Als Nürnberg noch im Zirndorfer Polenviertel lag

22.4.2015, 06:00 Uhr
Als Nürnberg noch im Zirndorfer Polenviertel lag

© Michael Fischer

Die Stadt Nürnberg liegt in Polen? Was wie ein schlechter Scherz klingt, war um 1900 herum in Zirndorf Realität. Der Zimmermeister Julius Fröbe eröffnete am östlichen Rand der Gemeinde eine Gaststätte namens „Zur Stadt Nürnberg“. Das Viertel zwischen Bachstraße, Angerzeile und Nürnberger Straße war damals unter den Bürgern als „Polen“ bekannt. Warum? Darüber sind sich Klaus Übler und seine Mitstreiter von der Zirndorfer Geschichtswerkstatt im Unklaren.

Seit 25 Jahren forscht der 71-Jährige über die Stadtgeschichte, „angefangen hat alles damit, dass die SPD ihre Historie erkunden wollte“. Aus den Kreisen der Partei formte sich eine Gruppe geschichtsinteressierter Menschen, die ihre Erkenntnisse mittlerweile in zahlreichen Büchern publiziert haben. Das Premierenwerk handelte vom Brauwesen und den zugehörigen Gaststätten an der Bibert – und wurde bereits 1995 zum ersten Mal aufgelegt. Klar, dass sich im Laufe der Jahre viele neue Erkenntnisse ergeben haben.

So zum Beispiel, dass Zirndorf im Jahre 1856 zwar gerade einmal 1750 Einwohner hatte, denen allerdings 17 Wirtschaften gegenüberstanden. Auf 100 Einwohner kam also eine Gaststätte, „die Kinder mit eingerechnet“, erzählt Übler lächelnd, „bei einer solchen Quote gäbe es heute 260 Gaststätten in der Stadt“. Doch dazu sollte es bekanntlich nicht kommen. Aufzeichnungen aus dem 19. Jahrhunderten belegen, dass die Vielzahl an Bierschenken dem Königlichen Bezirksamt Fürth ein Dorn im Auge war. In einer Mitteilung von damals heißt es, „dass eine Minderung der Wirtschaften im öffentlichen Interesse wünschenswert erscheint“.

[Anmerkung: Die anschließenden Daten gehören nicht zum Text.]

(** The kernel finds on the image what mkfs put there.  In a kernel whose
    buffer cache presents the image, [dirlookup] in the root directory delivers
    for a name the inode of the first of the entries - ".", ".." and the files in
    the order of the command line, names counting up to DIRSIZ bytes - and nothing
    for other names; [readi] of the k-th file delivers its bytes. *)
Theorem mkfs_found prog img args s i pid B ks :
  can_create img = true → fits args → mkfs_main (prog :: img :: args) mkfs_start = Done tt s →
  io i pid (view s) B [] ks → (size B < NBUF)%nat → (0 < patience)%nat →
  (∀ dp ip0 name, ((2 + length args) mod 32 ≠ 0)%nat → i_dev ip0 = 1 → Forall (λ b, b ≠ 0) name →
     k_icache ks !! dp = Some (decode_dinode (view s (IBLOCK 1 mkfs_sb)) (dip_off 1) ip0) →
     ∃ ks', io i pid (view s) B [] ks' ∧ dirlookup (BD := memide) dp name ks =
       match find_idx (λ p, bool_decide (take DIRSIZ name = take DIRSIZ p.1)) (root_names args) with
       | Some j => (c ← iget 1 (default 0 (snd <$> root_names args !! j)); mret (Some (c, 16 * Z.of_nat j))) ks'
       | None => Done None ks'
       end) ∧
  (∀ k arg fp ip0, args !! k = Some arg → i_dev ip0 = 1 → let ino := 2 + Z.of_nat k in
     k_icache ks !! fp = Some (decode_dinode (view s (IBLOCK ino mkfs_sb)) (dip_off ino) ip0) →
     let n := Z.of_nat (length (file_of arg)) in
     ∃ ks', readi (BD := memide) fp ToLocal 0 n ks = Done (n, file_of arg) ks' ∧ io i pid (view s) B [] ks').
Proof.
  intros Hcr Hf R Io HB Hfu. destruct (mkfs_run prog img args Hcr Hf) as (s' & own & T & F & R' & Bu).
  assert (s' = s) as -> by congruence. clear R'. pose proof (ft_args _ Hf) as Hargs. pose proof (ft_inodes _ Hf) as Hn.
  assert (Hlen : ∀ c, length (view s c) = BSIZE) by (intros c; apply (bu_block _ _ _ _ _ Bu)). split.
  - intros dp ip0 name Hm Hdev Hname Hdp.
    destruct (built_root args own T F s ip0 Bu Hf Hdev) as (Ht & _ & Hok & Hsz & Hc). rewrite decide_False in Hc by done.
    destruct Hc as [Hcov Hcont]. set (ip := decode_dinode _ _ ip0) in *.
    assert (D : dir i pid (view s) B dp ip ks).
    { split; try done; [apply Hok |]. rewrite Hsz. split; [lia |]. rewrite Nat2Z.inj_mul, Z.mul_comm. apply Z_mod_mult. }
    destruct (dirlookup_finds i pid (view s) B dp ip name ks D) as (ks' & Io' & _ & _ & Hl).
    destruct (root_lookup args name Hargs Hn Hname) as [Hfind Hent].
    exists ks'. split; [done |]. rewrite Hl, Hcont, Hfind.
    set (Q := λ p : list Z * Z, bool_decide (take DIRSIZ name = take DIRSIZ p.1)).
    destruct (find_idx Q (root_names args)) as [j |] eqn:Hj; [| done].
    apply find_idx_Some in Hj as [(p & Hp & _) _]. by rewrite (Hent j p Hp), Hp.
  - intros k arg fp ip0 Hk Hdev ino Hfp n.
    destruct (built_arg args own T F s ip0 k arg Bu Hf Hk Hdev) as (Ht & _ & Hok & Hsz & Hcov & Hcont).
    fold ino n in Ht, Hok, Hsz, Hcov, Hcont. set (ip := decode_dinode _ _ ip0) in *.
    pose proof (ar_size _ (Forall_lookup_1 _ _ _ _ Hargs Hk)) as Hmax. unfold MAXFILE, ZBSIZE in Hmax. fold n in Hmax.
    pose proof (readi_content i pid (view s) B fp ip 0 n ks Io HB Hfu Hfp) as Rd.
    rewrite decide_False in Rd by (unfold read_refused; lia).
    destruct Rd as (ks' & Rd & Io' & _); try done; try (rewrite ?Hsz; unfold is_u32; lia); [by rewrite Ht | apply Hok |].
    exists ks'. split; [| done]. rewrite Rd, Hcont, Hsz, drop_0, Z.sub_0_r, Z.min_id. f_equal. f_equal.
    unfold n. by rewrite Nat2Z.id, take_ge by lia.
Qed.
End theorems.
(** fmtname gives what follows the last slash, with blanks up to 14 characters. *)
Theorem fmtname_spec dir name : slash ∉ name → dir = [] ∨ last dir = Some slash →
  fmtname (dir ++ name) = name ++ replicate (DIRSIZ - length name) 32.
Proof.
  intros Hname Hdir. unfold fmtname. set (path := dir ++ name).
  destruct (name_start_spec path (S (length path)) ltac:(lia)) as (H1 & H2 & H3). set (k := name_start _ _) in *.
  assert (k = length dir) as Hk.
  { destruct (Nat.lt_trichotomy k (length dir)) as [Hlt | [Heq | Hgt]]; [| done |].
    - exfalso. destruct Hdir as [-> | Hl]; [cbn in Hlt; lia |]. apply (H3 (length dir - 1)%nat).
      + unfold path. rewrite length_app. lia.
      + rewrite last_lookup in Hl. rewrite nth_lookup. unfold path. rewrite lookup_app_l by lia.
        replace (length dir - 1)%nat with (pred (length dir)) by lia. by rewrite Hl.
    - exfalso. specialize (H2 ltac:(lia)). unfold path in H2. rewrite lookup_app_r in H2 by lia.
      apply Hname. by eapply list_elem_of_lookup_2. }
  rewrite Hk. unfold path. rewrite drop_app_length. destruct (Nat.leb_spec DIRSIZ (length name)) as [Hl | Hl]; [| done].
  replace (DIRSIZ - length name)%nat with O by lia. by rewrite app_nil_r.
Qed.

(** ** cm *)
Fixpoint dec (n : nat) (pid : Z) : list Z :=
  match n with O => [] | S n => dec n (pid / 10) ++ [48 + pid mod 10] end.
Lemma dec_length n : ∀ pid, length (dec n pid) = n.
Proof. induction n as [| n IH]; intros pid; [done |]. cbn [dec]. rewrite length_app, IH. cbn. lia. Qed.
Lemma dec_numeral n : ∀ pid, 0 ≤ pid → numeral 10 ((λ c, c - 48) <$> dec n pid) = pid mod 10 ^ Z.of_nat n.
Proof.
  induction n as [| n IH]; intros pid Hp; cbn [dec]; [by rewrite Z.mod_1_r |].
  rewrite fmap_app. cbn [fmap list_fmap]. rewrite numeral_snoc, IH by (apply Z.div_pos; lia).
  rewrite Nat2Z.inj_succ, Z.pow_succ_r by lia. rewrite Z.rem_mul_r by lia. lia.
Qed.
Lemma write_digits_run n : ∀ itr size pid ar, 0 ≤ pid → size - itr = Z.of_nat n → (5 + n ≤ length ar)%nat →
  write_digits n itr size pid ar = take 5 ar ++ dec n pid ++ drop (5 + n) ar.
Proof.
  induction n as [| n IH]; intros itr size pid ar Hp Hs Hl; cbn [write_digits dec]; [change (ar = take 5 ar ++ drop 5 ar); by rewrite take_drop |].
  replace (Z.to_nat (4 + size - itr)) with (5 + n)%nat by lia.
  rewrite IH by (rewrite ?length_insert; first [lia | (rewrite Z.quot_div_nonneg by lia; apply Z.div_pos; lia)]).
  rewrite Z.quot_div_nonneg, Z.rem_mod_nonneg by lia. rewrite take_insert_ge by lia. f_equal. rewrite <- app_assoc. f_equal.
  rewrite (drop_S _ (48 + pid mod 10) (5 + n)) by (apply list_lookup_insert_eq; lia). cbn [app]. f_equal.
  by rewrite drop_insert_lt by lia.
Qed.
Lemma digits_loop_run fuel : ∀ pid size, 0 ≤ pid < 10 ^ Z.of_nat fuel →
  ∃ n, digits_loop fuel pid size = size + Z.of_nat n ∧ pid < 10 ^ Z.of_nat n ∧ (n ≤ fuel)%nat.
Proof.
  induction fuel as [| fuel IH]; intros pid size Hp; cbn [digits_loop]; [exists O; cbn in *; lia |].
  destruct (Z.eqb_spec pid 0) as [-> | Hne]; [exists O; cbn; lia |].
  rewrite Nat2Z.inj_succ, Z.pow_succ_r in Hp by lia. rewrite Z.quot_div_nonneg by lia.
  destruct (IH (pid / 10) (size + 1)) as (n & -> & Hn & Hle); [split; [apply Z.div_pos; lia | apply Z.div_lt_upper_bound; lia] |].
  exists (S n). split; [lia |]. split; [| lia]. rewrite Nat2Z.inj_succ, Z.pow_succ_r by lia.
  pose proof (Z.div_mod pid 10). pose proof (Z.mod_pos_bound pid 10). lia.
Qed.

(** The name cm makes: file_ and the decimal digits of the process number; the
    array is not terminated behind them. *)
Theorem fileNameWithPid_spec pid ar : 0 ≤ pid < 2147483648 → length ar = 20%nat →
  ∃ ds, fileNameWithPid pid ar = bytes "file_" ++ ds ++ drop (5 + length ds) ar ∧
    numeral 10 ((λ c, c - 48) <$> ds) = pid ∧ (length ds ≤ 11)%nat.
Proof.
  intros Hp Hl. unfold fileNameWithPid. destruct (digits_loop_run 11 pid 0) as (n & -> & Hn & Hle); [lia |].
  do 20 (destruct ar as [| ? ar]; [done |]). destruct ar; [| done]. rewrite Z.add_0_l, Nat2Z.id.
  exists (dec n pid). rewrite dec_length. split; [| split; [| done]].
  - rewrite write_digits_run by (cbn; lia). cbn. done.
  - rewrite dec_numeral by lia. apply Z.mod_small. lia.
Qed.

(** ** Witnesses: a file that is read one, two and then more bytes at a time, and
    a name that is no file *)
Definition hi : file := mkFile (mkStat 2 1 7 1 6 0) {| in_data := bytes "a bc" ++ [10; 100]; in_caps := [1%nat; 2%nat] |}.
Definition desk : world := mkWorld (λ name, if bool_decide (name = bytes "hi") then Some hi else None)
  [Some hi; Some hi; Some hi; None; None] [].
Lemma desk_flowing : flowing desk.
Proof. intros arg f. cbn. case_bool_decide; [| done]. intros [= <-]. repeat constructor. Qed.

Lemma cat_files_witness :
  exits (cat_main [bytes "cat"; bytes "hi"; bytes "ho"]) desk
    (with_out (to_fd 1 (bytes "a bc" ++ [10; 100] ++ bytes "cat: cannot open ho" ++ [10])) desk).
Proof. exact (cat_files (bytes "cat") [bytes "hi"; bytes "ho"] desk 3 ltac:(done) eq_refl desk_flowing). Defined.

Lemma wc_files_witness :
  exits (wc_main [bytes "wc"; bytes "hi"; bytes "ho"]) desk
    (with_out (to_fd 1 (bytes "1 3 6 hi" ++ [10] ++ bytes "wc: cannot open ho" ++ [10])) desk).
Proof.
  refine (wc_files (bytes "wc") [bytes "hi"; bytes "ho"] desk 3 ltac:(done) eq_refl desk_flowing _).
  intros arg f. cbn. case_bool_decide; [| done]. by intros [= <-].
Defined.
Lemma fmtname_spec_witness : fmtname (bytes "a/b/cat") = bytes "cat           ".
Proof. exact (fmtname_spec (bytes "a/b/") (bytes "cat") ltac:(unfold bytes; cbn; rewrite !not_elem_of_cons; repeat split; try done; apply not_elem_of_nil) (or_intror eq_refl)). Defined.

Auch ausufernde Schlägereien dürften einen gehörigen Teil zu dieser Ansicht beigetragen haben. Unter den Namen „Märzenbock“, „Prominator“ und „Cyrenator“ brachte die Brauerei Starkbier auf den Markt, dessen höherer Alkoholgehalt schnell zum Rausch und zu Streitigkeiten unter den Gästen führte. Nicht selten gab es handfeste Auseinandersetzungen, in deren Folge einige Köpfe „noch in derselben Nacht ärztlich zugeflickt werden mußten“, schrieb seinerzeit die lokale Zeitung.

Jahrzehnte später waren es dann die Nazis, die den Wirten den Schankhahn abdrehen wollten. Dem Traditionshaus „Zur Post“ an der Ecke Fürther Straße/Schulstraße verweigerte der damalige Bürgermeister Julius Eichner die Konzession, weil die Wirtin bekennende Sozialdemokratin war „und agitatorisch für die SPD aufgetreten“ sei. Die Angst der Faschisten: das Gasthaus als Sammelbecken für politische Gegner.

Zudem beklagte die Regierung wieder die Vielzahl an Wirtschaften, die der Kur- und angedachten Garnisonsstadt nicht entsprechen würden. Das Veto blieb – und erst nach Kriegsende kehrte wieder Leben in die Räume ein, die fortan den Namen „Zum Neuen Rathaus“ trugen. Heute ist das Bier im Gebäude Fahrrädern gewichen.

Manche Geschichten reichen allerdings bis in die Gegenwart. Der Stammtisch in der Gaststätte „Zum tapferen Bayern“ in der Volkhardtstraße brachte am Steg über die Bibert ein Schild zu Ehren seines Präsidenten an. Die „Georg-Schneider-Brücke“ gibt es heute noch, manch einer hält sie gar für eine offizielle Bezeichnung. Ganz im Gegensatz zum „Polenviertel“. Klaus Übler wird weiter forschen, bis auch dieses Geheimnis gelüftet ist.